»»

Lemma plan_stripe_loop_spec obj want subset w si l mg :
  mg ∈ plan_stripe_loop obj want subset w si l →
  ∃ i j s c, l !! i = Some s ∧ Shards s !! j = Some c ∧ mg_Bucket mg = Bucket obj ∧ mg_Key mg = Key obj ∧
    mg_Kind mg = KindShard ∧ mg_StripeIndex mg = si + i ∧ mg_ShardIndex mg = j ∧ mg_ChunkID mg = ChunkID c.
Proof.
  revert si. induction l as [|s l IH]; intros si Hin; simpl in Hin; [by apply elem_of_nil in Hin|].
  apply elem_of_app in Hin as [(j & c & H1 & H2 & H3 & H4 & H5 & H6 & H7)%plan_shard_loop_spec|Hin].
  - exists 0, j, s, c. split_and!; try done; lia.
  - destruct (IH _ Hin) as (i & j & s' & c & H1 & H2 & H3 & H4 & H5 & H6 & H7).
    exists (S i), j, s', c. split_and!; first [done|lia|apply H7].
Qed.

Lemma ComputePlan_planned w db objs plan :
  db_ok db → ListObjects db = Ok objs → ComputePlan (Ok objs) w = Ok plan → backed w db →
  Forall (planned w db) (Migrations plan).
Proof.
  intros Hok Hl Hp Hb. unfold ComputePlan in Hp. simpl in Hp. injection Hp as <-. apply Forall_forall.
  intros mg (o & Hin & Ho)%list_elem_of_bind. pose proof (ListObjects_get db objs o Hok Hl Ho) as Hg.
  assert (skeleton_at db (Bucket o) (Key o) = Some (skeleton o)) as Hsk by (unfold skeleton_at; by rewrite Hg).
  unfold planned. destruct (IsEC o).
  - unfold planEC in Hin. destruct (EC o) as [ec|]; [|by apply elem_of_nil in Hin].
    apply plan_stripe_loop_spec in Hin as (i & j & s & c & Hi & Hj & -> & -> & -> & -> & -> & ->).
    exists (skeleton o), (ChunkID <$> Shards s). split_and!; [done| |].
    + unfold skeleton. simpl. by rewrite list_lookup_fmap, Hi.
    + by rewrite list_lookup_fmap, Hj.
  - apply plan_chunk_loop_spec in Hin as (i & c & Hi & -> & -> & -> & -> & -> & -> & _). split.
    + exists (skeleton o). split; [done|]. unfold skeleton. simpl. by rewrite list_lookup_fmap, Hi.
    + intros a. rewrite elem_of_sortedCopy. intros Ha. destruct (Hb _ _ o c a Hg) as [?|[]]; [|done..].
      unfold refs. apply elem_of_app. left. by eapply list_elem_of_lookup_2.
Qed.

««

### Exercise
Reproduce the entries exactly, but only from their first line to the line holding "db_ok db → ListObjects", with that last line kept.

### Response to this task
Lemma plan_stripe_loop_spec obj want subset w si l mg :
  mg ∈ plan_stripe_loop obj want subset w si l →
  ∃ i j s c, l !! i = Some s ∧ Shards s !! j = Some c ∧ mg_Bucket mg = Bucket obj ∧ mg_Key mg = Key obj ∧
    mg_Kind mg = KindShard ∧ mg_StripeIndex mg = si + i ∧ mg_ShardIndex mg = j ∧ mg_ChunkID mg = ChunkID c.
Proof.
  revert si. induction l as [|s l IH]; intros si Hin; simpl in Hin; [by apply elem_of_nil in Hin|].
  apply elem_of_app in Hin as [(j & c & H1 & H2 & H3 & H4 & H5 & H6 & H7)%plan_shard_loop_spec|Hin].
  - exists 0, j, s, c. split_and!; try done; lia.
  - destruct (IH _ Hin) as (i & j & s' & c & H1 & H2 & H3 & H4 & H5 & H6 & H7).
    exists (S i), j, s', c. split_and!; first [done|lia|apply H7].
Qed.

Lemma ComputePlan_planned w db objs plan :
  db_ok db → ListObjects db = Ok objs → ComputePlan (Ok objs) w = Ok plan → backed w db →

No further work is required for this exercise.